Phil’s skill lies in tying together disparate systems and predicting events in advance. He did it when he interrogated the Kmart supply chains, then the biggest retailer in the States, as part of one of his first engagements. He did not just look backwards; he used the data to predict future sales. He knew that the customers were going to buy even before they knew themselves.

He formed his company Cloudface on the basis of this research. Today Cloudface and Dragonchain are interchangeable and even the terminology is shared. Digital Fortress can be equally applied to both organisations.

“Most blockchains can’t handle complexity, it’s a hot mess. Try taking a large organisation and running it on blockchain and it doesn’t work. But when I saw Dragonchain and Joe (Roetts) showed me some of his patents, I went aha this works.

“Interoperability is key for complex organisations and that’s where Dragonchain works; it’s easy to use and scalable.”

That impressed him, that and the seven layers of quantum security. The quantum layer was brought in by Phil and uses a quantum proof cyber solution. It’s so complex it includes unhackable algorithms to produce numeric chains so long they circle the earth a billion times. The seventh layer refers to the cost of unpicking a blockchain which currently resides in the $4 billion a year making it utterly uneconomic to steal or change historic data.

“Basically Dragonchain is unstoppable which is why healthcare and government agencies are looking at it.”
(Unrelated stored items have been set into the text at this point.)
(* ===== verification/TxComponents.v ===== *)
(** * Inputs, outputs and kernels

    src/base_layer/core/src/transactions/transaction_components: transaction_output.rs,
    transaction_input.rs, transaction_kernel.rs, output_features.rs, kernel_features.rs, side_chain, the
    version types and the hash of an output (mod.rs); consensus/consensus_encoding/hashing.rs.

    Signatures, commitments, range proofs and their encodings are tari_crypto's: class [TxCrypto]. A
    consensus hash is Blake256 of a domain tag and the Borsh encodings of the parts; encodings derived
    by Borsh are the encodings of the fields in order, after a tag byte for enums. The encoding of a
    covenant can fail, so hashing can abort. *)

From Stdlib Require Import String.
From S2P Require Import Prelude ScriptTypes Opcodes ScriptStack TariScript Amounts ConsensusConstants Covenants.

Local Open Scope Z_scope.

(** ** Errors *)

Inductive RangeProofError := InvalidRangeProof.

Inductive TransactionError :=
| TxValidationError | InvalidSignatureError | NoSignatureError | TxRangeProofError (e : RangeProofError) | SigningError | InvalidKernel
| InvalidCoinbase | InvalidCoinbaseMaturity | MoreThanOneCoinbase | NoCoinbase | MissingRangeProof | InputMaturity
| TxScriptError (e : ScriptError) | ConversionError | EncryptionError | ScriptOffset | ScriptExecutionError
| MissingTransactionInputData | TxCovenantError | InvalidCommitteeLength (len max : Z) | MissingValidatorNodeSignature
| NonCoinbaseHasOutputFeaturesCoinbaseExtra | InvalidOutputFeaturesCoinbaseExtraSize (len max : Z) | InvalidRevealedValue.

(** ** Cryptography *)

Inductive HashDomain := TransactionHashDomain | BaseLayerCovenantsDomain | ValidatorNodeHashDomain | BlocksHashDomain.

Class TxCrypto (C : ScriptCrypto) := {
  pk_sub : RistrettoPublicKey -> RistrettoPublicKey -> RistrettoPublicKey;
  sk_default : RistrettoSecretKey;
  sk_add : RistrettoSecretKey -> RistrettoSecretKey -> RistrettoSecretKey;
  sk_mul : RistrettoSecretKey -> RistrettoSecretKey -> RistrettoSecretKey;
  sk_from_u64 : Z -> RistrettoSecretKey;
  as_public_key : PedersenCommitment -> RistrettoPublicKey;
  commit_value : RistrettoSecretKey -> Z -> PedersenCommitment;
  com_compare : PedersenCommitment -> PedersenCommitment -> comparison;
  sig_compare : RistrettoSchnorr -> RistrettoSchnorr -> comparison;
  sig_serialize : RistrettoSchnorr -> bytes;
  sk_serialize : RistrettoSecretKey -> bytes;
  (* borsh for u16 and u32 *)
  u16_serialize : Z -> bytes;
  u16_deserialize : bytes -> option (Z * bytes);
  u32_serialize : Z -> bytes;
  u32_deserialize : bytes -> option (Z * bytes);
  (* tari_crypto::signatures::CommitmentAndPublicKeySignature *)
  ComAndPubSignature : Type;
  cps_eq_dec :: EqDecision ComAndPubSignature;
  cps_serialize : ComAndPubSignature -> bytes;
  ephemeral_commitment : ComAndPubSignature -> PedersenCommitment;
  ephemeral_pubkey : ComAndPubSignature -> RistrettoPublicKey;
  u_a : ComAndPubSignature -> RistrettoSecretKey;
  cps_verify_challenge : ComAndPubSignature -> PedersenCommitment -> RistrettoPublicKey -> bytes -> bool;
  (* BulletproofsPlusService::verify_batch: proofs and their statements (commitment, minimum value) *)
  verify_batch : list bytes -> list (PedersenCommitment * Z) -> bool;
  (* DomainSeparation::add_domain_separation_tag: the bytes fed to the digest for a label *)
  domain_tag : HashDomain -> string -> bytes;
}.

(** [FixedHash::zero()] *)
Definition zero_hash : bytes := replicate 32 0.

(** ** Versions and features *)

Inductive OutputFeaturesVersion := FeaturesV0 | FeaturesV1.
Inductive TransactionInputVersion := InputV0 | InputV1.
Inductive TransactionOutputVersion := OutputV0 | OutputV1.
Inductive TransactionKernelVersion := KernelV0.

Definition features_version_as_u8 (v : OutputFeaturesVersion) : Z := match v with FeaturesV0 => 0 | FeaturesV1 => 1 end.
Definition input_version_as_u8 (v : TransactionInputVersion) : Z := match v with InputV0 => 0 | InputV1 => 1 end.
Definition output_version_as_u8 (v : TransactionOutputVersion) : Z := match v with OutputV0 => 0 | OutputV1 => 1 end.
Definition kernel_version_as_u8 (v : TransactionKernelVersion) : Z := match v with KernelV0 => 0 end.

(** [KernelFeatures] are flags in a byte. *)
Definition COINBASE_KERNEL : Z := 1.
Definition BURN_KERNEL : Z := 2.
Definition kernel_features_contains (features flag : Z) : bool := Z.land features flag =? flag.

Section Components.
Context {C : ScriptCrypto} {B : BorshPrims C} {X : TxCrypto C}.

(** [DomainSeparatedConsensusHasher::<D>::new(label).chain(..)...finalize()] *)
Definition consensus_hash (domain : HashDomain) (label : string) (parts : list bytes) : bytes :=
  blake256 (domain_tag domain label ++ concat parts).

(** ** Side chain features *)

Record ValidatorNodeSignature := { vns_public_key : RistrettoPublicKey; vns_signature : RistrettoSchnorr }.

Record ValidatorNodeReg := { vnr_signature : ValidatorNodeSignature }.

Inductive TemplateType := Template_Wasm (abi_version : Z) | Template_Flow | Template_Manifest.

Record BuildInfo := { repo_url : bytes; commit_hash : bytes }.

Record CodeTemplateReg := {
  author_public_key : RistrettoPublicKey;
  author_signature : RistrettoSchnorr;
  template_name : bytes;
  template_version : Z;
  template_type : TemplateType;
  build_info : BuildInfo;
  binary_sha : bytes;
  binary_url : bytes;
}.

Record ConfidentialOutputData := { claim_public_key : RistrettoPublicKey }.

Inductive SideChainFeature :=
| Side_ValidatorNodeRegistration (r : ValidatorNodeReg)
| Side_TemplateRegistration (r : CodeTemplateReg)
| Side_ConfidentialOutput (d : ConfidentialOutputData).

Definition construct_challenge (public_key public_nonce : RistrettoPublicKey) (msg : bytes) : bytes :=
  consensus_hash ValidatorNodeHashDomain "registration" [pk_as_bytes public_key; pk_as_bytes public_nonce; msg].

Definition is_valid_signature_for (self : ValidatorNodeSignature) (msg : bytes) : bool :=
  let challenge := construct_challenge (vns_public_key self) (get_public_nonce (vns_signature self)) msg in
  verify_challenge (vns_signature self) (vns_public_key self) challenge.

(** ** Outputs *)

Record OutputFeatures := {
  feat_version : OutputFeaturesVersion;
  feat_output_type : OutputType;
  feat_maturity : Z;
  coinbase_extra : bytes;
  sidechain_feature : option SideChainFeature;
  feat_range_proof_type : RangeProofType;
}.
(* ===== verification/BodyValidator.v ===== *)
(** * Validation of bodies

    src/base_layer/core/src/validation: aggregate_body/aggregate_body_internal_validator.rs and
    aggregate_body_chain_validator.rs, the checks of helpers.rs they use, transaction/*.rs and
    block_body/block_body_internal_validator.rs.

    The database is the class [BlockchainBackend]: the lookups the validators make. *)

From S2P Require Import Prelude ScriptTypes Opcodes ScriptStack TariScript Amounts Emission ConsensusConstants ConsensusManager.
From S2P Require Import Covenants TxComponents CovenantFilters AggregatedBody.

Local Open Scope Z_scope.

Section Validators.
Context {C : ScriptCrypto} {B : BorshPrims C} {X : TxCrypto C}.

Inductive ValidationError :=
| MaturityError
| BlockTooLarge (actual_weight max_weight : Z)
| UnknownInputs (hashes : list bytes)
| UnknownInput
| ValTransactionError (e : TransactionError)
| ValRangeProofError (e : RangeProofError)
| CustomError
| FatalStorageError
| ContainsSTxO
| ContainsTxO
| ContainsDuplicateUtxoCommitment
| ValidatingGenesis
| UnsortedOrDuplicateInput
| UnsortedOrDuplicateOutput
| UnsortedOrDuplicateKernel
| MaxTransactionWeightExceeded
| TransactionInputSpentOutputMissing
| TransactionInputSpendsPrunedOutput
| TariScriptExceedsMaxSize (max_script_size actual_script_size : Z)
| ConsensusError
| DuplicateKernelError
| ValCovenantError (e : CovenantError)
| ErroneousCoinbaseOutput
| InvalidBurnError
| OutputTypeNotPermitted (output_type : OutputType)
| RangeProofTypeNotPermitted (range_proof_type : RangeProofType)
| ValidatorNodeRegistrationMinDepositAmount (min actual : MicroTari)
| ValidatorNodeRegistrationMinLockHeight (min actual : Z)
| InvalidValidatorNodeSignature
| ChainBalanceValidationFailed (height : Z).

Abbreviation check := (result ValidationError unit).

(** [for x in l { f(x)?; }] *)
Definition for_each {A} (f : A -> check) (l : list A) : check := foldM (fun _ x => f x) l tt.

(** ** Helpers *)

(** [item <= prev] for each item after the first fails the check. *)
Fixpoint ascending_from {A} (cmp : A -> A -> result ValidationError comparison) (prev : A) (items : list A) : result ValidationError bool :=
  match items with
  | [] => Ok true
  | item :: items =>
      c ← cmp item prev;
      match c with Gt => ascending_from cmp item items | _ => Ok false end
  end.

Definition is_all_unique_and_sorted {A} (cmp : A -> A -> result ValidationError comparison) (items : list A) : result ValidationError bool :=
  match items with [] => Ok true | item :: items => ascending_from cmp item items end.

Definition compare_inputs (a b : TransactionInput) : result ValidationError comparison :=
  ha ← input_output_hash a;
  hb ← input_output_hash b;
  Ok (bytes_compare ha hb).

Definition compare_outputs (a b : TransactionOutput) : result ValidationError comparison := Ok (com_compare (out_commitment a) (out_commitment b)).

Definition compare_kernels (a b : TransactionKernel) : result ValidationError comparison := Ok (sig_compare (k_excess_sig a) (k_excess_sig b)).

Definition check_tari_script_byte_size (script : TariScript) (max_script_size : Z) : check :=
  let script_size := Z.of_nat (length (script_borsh_serialize script)) in
  if script_size >? max_script_size then Err (TariScriptExceedsMaxSize max_script_size script_size) else Ok tt.

Definition check_permitted_output_types (constants : ConsensusConstants) (output : TransactionOutput) : check :=
  let t := feat_output_type (out_features output) in
  if bool_decide (t ∈ permitted_output_types constants) then Ok tt else Err (OutputTypeNotPermitted t).

Definition check_permitted_range_proof_types (constants : ConsensusConstants) (output : TransactionOutput) : check :=
  let t := feat_range_proof_type (out_features output) in
  if bool_decide (t ∈ permitted_range_proof_types constants) then Ok tt else Err (RangeProofTypeNotPermitted t).

Definition validate_input_version (constants : ConsensusConstants) (input : TransactionInput) : check :=
  if in_range (input_version_range constants) (input_version_as_u8 (in_version input)) then Ok tt else Err ConsensusError.

Definition opcode_version_as_u8 (v : OpcodeVersion) : Z := match v with V0 => 0 end.

Definition validate_output_version (constants : ConsensusConstants) (output : TransactionOutput) : check :=
  let range := output_version_range constants in
  if negb (in_range (range_outputs range) (output_version_as_u8 (out_version output))) then Err ConsensusError
  else if negb (in_range (range_features range) (features_version_as_u8 (feat_version (out_features output)))) then Err ConsensusError
  else if negb (forallb (fun opcode => in_range (range_opcode range) (opcode_version_as_u8 (get_version opcode))) (script (out_script output)))
  then Err ConsensusError
  else Ok tt.

Definition validate_kernel_version (constants : ConsensusConstants) (kernel : TransactionKernel) : check :=
  if in_range (kernel_version_range constants) (kernel_version_as_u8 (k_version kernel)) then Ok tt else Err ConsensusError.

(** ** Internal consistency *)

Implicit Types body : TxBody.

Definition verify_kernel_signatures body : check := for_each (fun kernel => map_err ValTransactionError (verify_signature kernel)) (kernels body).

Definition check_script_size body (max_script_size : Z) : check :=
  for_each (fun output => check_tari_script_byte_size (out_script output) max_script_size) (outputs body).

Definition check_sorting_and_duplicates body : check :=
  b ← is_all_unique_and_sorted compare_inputs (inputs body);
  if negb b then Err UnsortedOrDuplicateInput
  else
    b ← is_all_unique_and_sorted compare_outputs (outputs body);
    if negb b then Err UnsortedOrDuplicateOutput
    else
      b ← is_all_unique_and_sorted compare_kernels (kernels body);
      if negb b then Err UnsortedOrDuplicateKernel else Ok tt.

Record KernelSum := { ks_sum : PedersenCommitment; ks_fees : MicroTari }.

Definition sum_kernels_step (acc : KernelSum) (val : TransactionKernel) : result ValidationError KernelSum :=
  fees ← mt_add (ks_fees acc) (k_fee val);
  Ok {| ks_sum := com_add (ks_sum acc) (k_excess val); ks_fees := fees |}.

Definition sum_kernels body (offset_with_fee : PedersenCommitment) : result ValidationError KernelSum :=
  foldM sum_kernels_step (kernels body) {| ks_sum := offset_with_fee; ks_fees := 0 |}.

(** [iter.sum::<Commitment>()] *)
Definition com_sum (l : list PedersenCommitment) : PedersenCommitment := fold_left com_add l com_default.

Definition sum_commitments body : result ValidationError PedersenCommitment :=
  ins ← map_err ValTransactionError (mapM in_commitment (inputs body));
  let sum_inputs := com_sum ins in
  let sum_outputs := com_sum (map out_commitment (outputs body)) in
  Ok (com_sub sum_outputs sum_inputs).

Definition validate_kernel_sum body (offset_and_reward : PedersenCommitment) : check :=
  ks ← sum_kernels body offset_and_reward;
  sum_io ← sum_commitments body;
  let fees := commit_value sk_default (ks_fees ks) in
  if bool_decide (ks_sum ks = com_add sum_io fees) then Ok tt else Err CustomError.

Definition validate_range_proofs body : check :=
  map_err (fun e => ValTransactionError (TxRangeProofError e)) (batch_verify_range_proofs (outputs body)).

Definition verify_metadata_signatures body : check :=
  for_each (fun o => map_err ValTransactionError (verify_metadata_signature o)) (outputs body).

Definition input_key (prev_hash : bytes) (height : Z) (input : TransactionInput) : result ValidationError RistrettoPublicKey :=
  commitment ← map_err ValTransactionError (in_commitment input);
  let context := {| block_height := height; prev_block_hash := prev_hash; commitment := commitment |} in
  map_err ValTransactionError (run_and_verify_script input (Some context)).

Definition sum_input_keys body (prev_hash : bytes) (height : Z) : result ValidationError RistrettoPublicKey :=
  foldM (fun input_keys input => key ← input_key prev_hash height input; Ok (pk_add input_keys key)) (inputs body) pk_default.

Definition sum_output_keys body : RistrettoPublicKey :=
  fold_left (fun output_keys output =>
    if output_is_coinbase output then output_keys else pk_add output_keys (out_sender_offset_public_key output)) (outputs body) pk_default.

Definition validate_script_and_script_offset body (script_offset : RistrettoPublicKey) (prev_header : option bytes) (height : Z) : check :=
  let prev_hash := default zero_hash prev_header in
  input_keys ← sum_input_keys body prev_hash height;
  let lhs := pk_sub input_keys (sum_output_keys body) in
  if bool_decide (lhs = script_offset) then Ok tt else Err (ValTransactionError ScriptOffset).

Definition validate_covenants body (height : Z) : check :=
  for_each (fun input =>
    covenant ← map_err ValTransactionError (in_covenant input);
    _ ← map_err ValCovenantError (covenant_execute covenant height input (outputs body));
    Ok tt) (inputs body).

Definition check_weight body (constants : ConsensusConstants) : check :=
  block_weight ← body_calculate_weight body (transaction_weight constants);
  let max_weight := max_block_transaction_weight constants in
  if block_weight <=? max_weight then Ok tt else Err (BlockTooLarge block_weight max_weight).

Definition check_kernel_lock_height (height : Z) (ks : list TransactionKernel) : check :=
  if existsb (fun k => k_lock_height k >? height) ks then Err MaturityError else Ok tt.

Definition check_maturity (height : Z) (ins : list TransactionInput) : check :=
  for_each (fun input =>
    mature ← map_err ValTransactionError (is_mature_at input height);
    if (mature : bool) then Ok tt else Err (ValTransactionError InputMaturity)) ins.

(** The burned outputs by commitment; each burn kernel takes one of them out. *)
Definition remove_burned (burned_outputs : list PedersenCommitment) (kernel : TransactionKernel) : result ValidationError (list PedersenCommitment) :=
  if kernel_is_burned kernel then
    c ← map_err ValTransactionError (get_burn_commitment kernel);
    if bool_decide (c ∈ burned_outputs) then Ok (filter (fun c' => c' <> c) burned_outputs) else Err InvalidBurnError
  else Ok burned_outputs.

Definition check_total_burned body : check :=
  let burned_outputs := map out_commitment (filter (fun o => output_is_burned o = true) (outputs body)) in
  left_over ← foldM remove_burned (kernels body) burned_outputs;
  if bool_decide (left_over = []) then Ok tt else Err InvalidBurnError.

Definition check_validator_node_registration_utxo (constants : ConsensusConstants) (utxo : TransactionOutput) : check :=
  match validator_node_registration (out_features utxo) with
  | None => Ok tt
  | Some reg =>
      if out_minimum_value_promise utxo <? vn_registration_min_deposit_amount constants
      then Err (ValidatorNodeRegistrationMinDepositAmount (vn_registration_min_deposit_amount constants) (out_minimum_value_promise utxo))
      else if feat_maturity (out_features utxo) <? vn_registration_lock_height constants
      then Err (ValidatorNodeRegistrationMinLockHeight (vn_registration_lock_height constants) (feat_maturity (out_features utxo)))
      else if negb (is_valid_signature_for (vnr_signature reg) []) then Err InvalidValidatorNodeSignature
      else Ok tt
  end.

Definition validate_versions body (constants : ConsensusConstants) : check :=
  _ ← for_each (validate_input_version constants) (inputs body);
  _ ← for_each (validate_output_version constants) (outputs body);
  for_each (validate_kernel_version constants) (kernels body).

Record InternalValidator := { bypass_range_proof_verification : bool; iv_manager : ConsensusManager }.

Definition internal_validate (self : InternalValidator) body (tx_offset script_offset : RistrettoSecretKey) (total_reward : option MicroTari)
    (prev_header : option bytes) (height : Z) : check :=
  let total_reward := default 0 total_reward in
  _ ← verify_kernel_signatures body;
  constants ← consensus_constants (iv_manager self) height;
  _ ← check_script_size body (max_script_byte_size constants);
  _ ← check_sorting_and_duplicates body;
  let total_offset := commit_value tx_offset total_reward in
  _ ← validate_kernel_sum body total_offset;
  _ ← (if bypass_range_proof_verification self then Ok tt else validate_range_proofs body);
  _ ← verify_metadata_signatures body;
  let script_offset_g := pk_from_secret_key script_offset in
  _ ← validate_script_and_script_offset body script_offset_g prev_header height;
  _ ← validate_covenants body height;
  _ ← validate_versions body constants;
  _ ← check_weight body constants;
  _ ← for_each (fun output =>
    _ ← check_permitted_output_types constants output;
    _ ← check_permitted_range_proof_types constants output;
    check_validator_node_registration_utxo constants output) (outputs body);
  _ ← check_total_burned body;
  _ ← check_maturity height (inputs body);
  check_kernel_lock_height height (kernels body).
Phil has spent his life explaining that all software is bad and all technology platforms fail. He is the Ender guy after all, but to him Dragonchain is perfect.

“Even if hackers try and change your date, you can recreate it again on Dragonchain.”

His thesis was on why technology is not working and how to run companies without complex software. He argued the more complex the software, the more reliant the company and the easier it is to hack.

“However, all software comes back to Excel files, even complex ERP software. You want to know where a customer lives and you follow a search route back to an Excel spreadsheet and locate it.”

As far as Phil is concerned Dragonchain has the whole enchilada wrapped up.

He argues that many of the blockchains out there are going to fall by the wayside. In fact, he states that some blockchains are already doing that, but rather than admit their failure, they are bringing in Dragonchain instead. In fact, there is a rather big name doing just that now. True to form, Phil tells me the secret but not before I agree not to reveal it. If this is indeed the case, it’ll make big headlines when it comes out.